What function calling is
Function calling (also called tool use) lets a language model take actions in the real world without ever running code itself. You describe the functions your application can perform as JSON schemas; the model, given a user request, decides which function to call and produces the arguments as structured JSON. Your code then executes the real function and feeds the result back. This is how an LLM goes from a chatbot to an assistant that can check the weather, query a database, book a meeting, or hit any API you expose.
How the loop works
You send the conversation plus a tools array describing your functions. The
model responds in one of two ways: a normal message (it is done), or a
tool_calls entry containing a function name and JSON arguments (it wants you to
act). When you get a tool call, you parse the arguments, run your real function,
and append a tool message containing the result and the matching
tool_call_id. Then you call the model again with the updated conversation.

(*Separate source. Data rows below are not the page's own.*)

(* ===== verification/System.v ===== *)
(** * The running proxy

    The relay, the staging tasks, the usage drain, the control channel with the
    sweeps it spawns and the retrieval tool as steps of one transition system
    over the shared state.  A turn is two steps, before and after the
    interceptor's task ([Relay.serve_halves]); a staging task advances one call
    at a time and a spawned sweep waits until it runs, so all of them
    interleave.  The number of messages each session has sent upstream is kept
    as history.  The system is parameterised by its clients, by what request
    they may send in a state: [any_client] sends any request at any time, so
    the turns of one session may overlap; an [orderly] one resends its whole
    transcript and waits for each answer.  A [history] is a run with all its
    worlds.  [Stored] has the invariants that hold for any client, [Window] the
    one that needs an orderly one. *)
From S2P Require Import Prelude RStr F64 Core Economics Config Wire Segment Policy Scorer Pipeline Ladder Targets Recode Rewrite Marker Bm25 Store Session Intercept UsageTap Synth Summarizer Staging App Relay Seam.

Local Open Scope Z_scope.

(** ** The transition system *)

(** An inspected turn between the two halves of its handler. *)
Record Flight := mkFlight {
  fl_token : rstr;
  fl_cell : loc;
  fl_bytes : list byte;
  fl_inputs : option InterceptInputs;
}.

(** The shared state; as history, the messages each session has sent; the turns
    in flight; the staging tasks that run, each with the cell it stages for; and
    the sweeps spawned and not yet run, each with the reachable set its frame
    saw. *)
Record World `{Breaker} := mkWorld {
  w_app : AppState;
  w_sent : gmap rstr nat;
  w_flights : list Flight;
  w_tasks : list (loc * Task);
  w_sweeps : list (list RefId);
}.

Section Steps.
Context `{Breaker, SerdeJson, SerdeValue, SerdeSlice, Sha256, Libm, FormatCore, Similar, Upstream, Database, Unicode}.

(** The messages a body carries; a malformed one is refused upstream. *)
Definition message_count (bytes : list byte) : nat :=
  match parse_body bytes with Some w => length (messages w) | None => 0 end.

Definition sent_of (m : gmap rstr nat) (token : rstr) : nat := default 0%nat (m !! token).

Definition record_bytes (m : gmap rstr nat) (token : rstr) (bytes : list byte) : gmap rstr nat :=
  <[token := Nat.max (sent_of m token) (message_count bytes)]> m.
Definition record_sent (m : gmap rstr nat) (token : rstr) (served : Served) : gmap rstr nat :=
  match served with Served_Upstream body _ _ => record_bytes m token body | _ => m end.

Definition set_app (w : World) (st : AppState) : World :=
  mkWorld _ st (w_sent w) (w_flights w) (w_tasks w) (w_sweeps w).
Definition set_tasks (w : World) (tasks : list (loc * Task)) : World :=
  mkWorld _ (w_app w) (w_sent w) (w_flights w) tasks (w_sweeps w).

(** A message request of the session arrives: it is answered or forwarded at
    once, or it is in flight until the interceptor's task ends. *)
Definition begin_turn (w : World) (token : rstr) (req : Request) (now : f64) : World :=
  let inspect := inspect_for (w_app w) (str "POST") MESSAGES_PATH token in
  match serve_begin (w_app w) req inspect now with
  | (st, Begun_Served served) => mkWorld _ st (record_sent (w_sent w) token served) (w_flights w) (w_tasks w) (w_sweeps w)
  | (st, Begun_Flight l _ bytes inputs) =>
      mkWorld _ st (w_sent w) (w_flights w ++ [mkFlight token l bytes inputs]) (w_tasks w) (w_sweeps w)
  end.

(** The interceptor's task ends, one way or another, and the egress is sent. *)
Definition finish_turn (w : World) (i : nat) (outcome : TaskOutcome) : World :=
  match w_flights w !! i with
  | None => w
  | Some f =>
      mkWorld _ (with_econ (w_app w) (fl_cell f) (fold_flight outcome (fl_bytes f) (fl_inputs f)))
        (record_bytes (w_sent w) (fl_token f) (egress_of outcome (fl_bytes f) (fl_inputs f)))
        (delete i (w_flights w)) (w_tasks w) (w_sweeps w)
  end.

(** The client goes away and the handler is dropped at its [await]: the turn's
    staged plan is gone and nothing is folded back.  Dropped later, it has sent
    its egress, or might as well have. *)
Definition drop_turn (w : World) (i : nat) : World :=
  mkWorld _ (w_app w) (w_sent w) (delete i (w_flights w)) (w_tasks w) (w_sweeps w).

(** *** The clients *)

Definition Client := World -> rstr -> Request -> Prop.

Definition any_client : Client := fun _ _ _ => True.

(** It resends its whole transcript: a request never carries fewer messages
    than the conversation has sent. *)
Definition grown (w : World) (token : rstr) (req : Request) : Prop :=
  forall bytes body, to_bytes (req_body req) = Some bytes -> parse_body bytes = Some body ->
    (sent_of (w_sent w) token <= length (messages body))%nat.

(** It waits for the answer before the next request of the session. *)
Definition idle (w : World) (token : rstr) : Prop := Forall (fun f => fl_token f <> token) (w_flights w).

Definition orderly : Client := fun w token req => grown w token req /\ idle w token.

(** *** The other steps *)

(** A control frame; the sweep it may spawn waits. *)
Definition control_frame (w : World) (c : Control) : World :=
  let '(st, spawned, _) := apply_control c (w_app w) in
  mkWorld _ st (w_sent w) (w_flights w) (w_tasks w) (w_sweeps w ++ option_list spawned).

(** A spawned sweep runs, on whatever the store now holds. *)
Definition sweep_next (w : World) (i : nat) (now : f64) : World :=
  match w_sweeps w !! i with
  | Some reachable => mkWorld _ (sweep (w_app w) reachable now) (w_sent w) (w_flights w) (w_tasks w) (delete i (w_sweeps w))
  | None => w
  end.

(** A staging task starts: it reads its inputs under the session's lock and
    either returns at once, the guard dropped, or waits for its first call. *)
Definition spawn (w : World) (l : loc) (bytes : list byte) (session_id : SessionId) (now : f64) : World :=
  match econs (w_app w) !! l with
  | None => w
  | Some s =>
      match task_start (clone_inputs s) bytes session_id now with
      | Some (Some t) => set_tasks w (w_tasks w ++ [(l, t)])
      | _ => set_app w (with_econ (w_app w) l release)
      end
  end.

(** A task goes on to its next call, or commits. *)
Definition advance (w : World) (i : nat) : World :=
  match w_tasks w !! i with
  | None => w
  | Some (l, t) =>
      match tk_rest t with
      | [] =>
          let '(plan, working) := task_result t in
          set_tasks (set_app w (with_econ (w_app w) l (fun s => release (commit s plan working)))) (delete i (w_tasks w))
      | _ =>
          match task_segment (app_store (w_app w)) t with
          | Some (store, t) => set_tasks (set_app w (set_store (w_app w) store)) (<[i := (l, t)]> (w_tasks w))
          | None => set_tasks (set_app w (with_econ (w_app w) l release)) (delete i (w_tasks w))
          end
      end
  end.

Inductive step (C : Client) : World -> World -> Prop :=
| step_begin w token req now : C w token req -> step C w (begin_turn w token req now)
| step_finish w i outcome : step C w (finish_turn w i outcome)
| step_drop w i : step C w (drop_turn w i)
| step_spawn w l bytes session_id now : step C w (spawn w l bytes session_id now)
| step_advance w i : step C w (advance w i)
| step_drain w l observed now clock :
    step C w (set_app w (with_econ (w_app w) l (fun s => drain s observed now clock)))
| step_control w c : step C w (control_frame w c)
| step_sweep w i now : step C w (sweep_next w i now)
| step_retrieve w token ref_id query db_fails now st text :
    serve_mcp (w_app w) token ref_id query db_fails now = Some (Some (st, text)) ->
    step C w (set_app w st).

(** A proxy just started on a database. *)
Definition start (upstream : rstr) (store : RefStore) : World :=
  mkWorld _ (mkAppState _ upstream ∅ ∅ false false store) ∅ [] [] [].
(** The egress is sent. *)
Lemma finish_turn_ok st sent f outcome :
  sha256_law -> Inv st sent -> flight_ok st sent f ->
  let st' := with_econ st (fl_cell f) (fold_flight outcome (fl_bytes f) (fl_inputs f)) in
  let sent' := record_bytes sent (fl_token f) (egress_of outcome (fl_bytes f) (fl_inputs f)) in
  Inv st' sent' /\ calm (eq (fl_token f)) st sent st' sent'.
Proof.
  intros L [J C] (_ & O & G & _) st' sent'.
  assert (Sn : forall t, fl_token f <> t -> sent_of sent' t = sent_of sent t) by (intros t N; apply sent_of_insert; congruence).
  split.
  - split; [exact J|]. intros t l E. change (econ_cell st t = Some l) in E. destruct (C t l E) as (s & Ls & Ok).
    cbn. destruct (decide (t = fl_token f)) as [->|N].
    + assert (l = fl_cell f) as -> by by apply (O (fl_token f) l E). rewrite lookup_alter_eq, Ls.
      eexists. split; [done|]. unfold sent', record_bytes. rewrite sent_of_insert_eq. by apply fold_flight_ok.
    + rewrite lookup_alter_ne by (intros <-; by apply N, (O t _ E)). rewrite Sn by done. eauto.
  - destruct (calm_with_econ (eq (fl_token f)) st sent (fl_cell f) (fold_flight outcome (fl_bytes f) (fl_inputs f))) as [? ? _]. by split.
Qed.

(** *** Steps that are no turn: no session is set up, nothing is sent, no
    commitment changes. *)
Definition quiet (w w' : World) : Prop :=
  calm (fun _ => False) (w_app w) (w_sent w) (w_app w') (w_sent w') /\
  (forall l, lane (w_app w') l = lane (w_app w) l) /\ w_flights w' = w_flights w.

Lemma quiet_econ w w' l f :
  w_sent w' = w_sent w -> w_flights w' = w_flights w -> sessions (w_app w') = sessions (w_app w) ->
  econs (w_app w') = alter f l (econs (w_app w)) ->
  (forall s, s_fast_lane (f s) = s_fast_lane s) -> quiet w w'.
Proof.
  intros Es Ef Se Ec K. split; [|split; [|done]].
  - destruct (calm_with_econ (fun _ => False) (w_app w) (w_sent w) l f) as [_ E _]. split; [|intros l' L; rewrite Ec; by apply E | by rewrite Es].
    intros t l' E'. left. unfold econ_cell in *. by rewrite Se in E'.
  - intros l'. rewrite <- (lane_with_econ (w_app w) l f (fun s _ => K s)). unfold lane. by rewrite Ec.
Qed.

Lemma quiet_same w w' :
  w_sent w' = w_sent w -> w_flights w' = w_flights w -> sessions (w_app w') = sessions (w_app w) ->
  econs (w_app w') = econs (w_app w) -> quiet w w'.
Proof.
  intros Es Ef Se Ec. apply (quiet_econ w w' 0%nat id); [done.. | | done].
  rewrite Ec. apply map_eq. intros l. destruct (decide (l = 0%nat)) as [->|N]; [|by rewrite lookup_alter_ne].
  rewrite lookup_alter_eq. by destruct (econs (w_app w) !! 0%nat).
Qed.

Lemma spawn_quiet w l bytes session_id now : quiet w (spawn w l bytes session_id now).
Proof.
  unfold spawn. destruct (econs (w_app w) !! l) as [s|]; [|by apply quiet_same].
  destruct (task_start _ _ _ _) as [[t|]|]; [by apply quiet_same | by apply (quiet_econ _ _ l release)..].
Qed.

Lemma advance_quiet w i : quiet w (advance w i).
Proof.
  unfold advance. destruct (w_tasks w !! i) as [[l t]|]; [|by apply quiet_same]. destruct (tk_rest t).
  - destruct (task_result t) as [plan working]. by eapply (quiet_econ _ _ l).
  - destruct (task_segment _ _) as [[store t']|]; [by apply quiet_same | by apply (quiet_econ _ _ l release)].
Qed.

Lemma sweep_next_quiet w i now : quiet w (sweep_next w i now).
Proof. unfold sweep_next. destruct (w_sweeps w !! i); by apply quiet_same. Qed.

Lemma control_frame_quiet w c : quiet w (control_frame w c).
Proof.
  assert (Q : forall w', w_sent w' = w_sent w -> w_flights w' = w_flights w -> econs (w_app w') = econs (w_app w) ->
    (forall t l, econ_cell (w_app w') t = Some l -> econ_cell (w_app w) t = Some l) -> quiet w w').
  { intros w' Es Ef Ec C. split; [|split; [intros l; unfold lane; by rewrite Ec | done]]. split; [auto | by rewrite Ec | by rewrite Es]. }
  unfold control_frame. destruct c as [p t config|p t|p on|p on|p|p]; cbn [apply_control]; try by apply quiet_same.
  - destruct (is_empty t); [by apply quiet_same|]. apply Q; [done..|]. intros t' l. unfold econ_cell. cbn.
    destruct (decide (t' = t)) as [->|N]; [by rewrite lookup_insert_eq | by rewrite lookup_insert_ne].
  - destruct (is_empty t); [by apply quiet_same|]. apply Q; [done..|]. intros t' l. unfold econ_cell. cbn.
    destruct (decide (t' = t)) as [->|N]; [by rewrite lookup_delete_eq | by rewrite lookup_delete_ne].
Qed.

Lemma drain_quiet w l observed now clock : quiet w (set_app w (with_econ (w_app w) l (fun s => drain s observed now clock))).
Proof. eapply (quiet_econ _ _ l); [done..|]. intros s. unfold drain, observe, calibrate. by destruct (s_last_estimated_prefix _). Qed.

Lemma retrieve_quiet w token ref_id query db_fails now st text :
  serve_mcp (w_app w) token ref_id query db_fails now = Some (Some (st, text)) -> quiet w (set_app w st).
Proof.
  unfold serve_mcp. destruct (resolve_scope (w_app w) token) as [[sid cell]|]; [|done].
  unfold cc_squash_retrieve. destruct (RefId_parse ref_id) as [id|]; [|intros; simplify_eq/=; by apply quiet_same].
  destruct db_fails; [intros; simplify_eq/=; by apply quiet_same|]. cbn [fst snd].
  destruct (retrieve _ id sid query now) as [store [[text' n|]|]]; cbn [mbind option_bind fmap option_map]; intros E;
    simplify_eq/=; [|by apply quiet_same].
  case_match; [|by apply quiet_same]. unfold mark_hot. destruct cell as [l|]; [by eapply (quiet_econ _ _ l) | by apply quiet_same].
Qed.

(** A step begins, ends or drops a turn, or is quiet. *)
(** A step begins, ends or drops a turn, or is quiet. *)
Lemma step_cases C w w' :
  step C w w' ->
  quiet w w' \/ (exists t req now, C w t req /\ w' = begin_turn w t req now) \/
  (exists i outcome, w' = finish_turn w i outcome) \/ exists i, w' = drop_turn w i.
Proof.
  intros []; eauto 8 using spawn_quiet, advance_quiet, drain_quiet, control_frame_quiet, sweep_next_quiet, retrieve_quiet.
Qed.

(** *** Every step keeps the invariant *)

Record WInv (w : World) : Prop := {
  winv_app : Inv (w_app w) (w_sent w);
  winv_flights : Forall (flight_ok (w_app w) (w_sent w)) (w_flights w);
  winv_one_each : NoDup (fl_token <$> w_flights w);
}.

It
now sees the result and either calls another tool or produces the final answer.
That cycle — call, execute, return, call again — is the tool loop, and you
cap its iterations so it can never run forever.
The make-or-break detail is the schema. A clear function name, a precise description of when to use it, and typed parameters (with enums and required fields) dramatically improve how reliably the model picks the right tool and fills in valid arguments. The builder below lets you define a function and generates both the tool schema and the Python loop that executes it.
Tips and guardrails
Write descriptions for the model, not for humans — state exactly when the function should and should not be used. Use enums and required fields to constrain arguments, and enable strict mode for schema-guaranteed JSON. Always validate parsed arguments in your own code before acting; the schema guides the model but your function is the last line of defence. Handle multiple parallel tool calls in one response. And bound the loop with a maximum iteration count so a confused model cannot spin forever and burn tokens.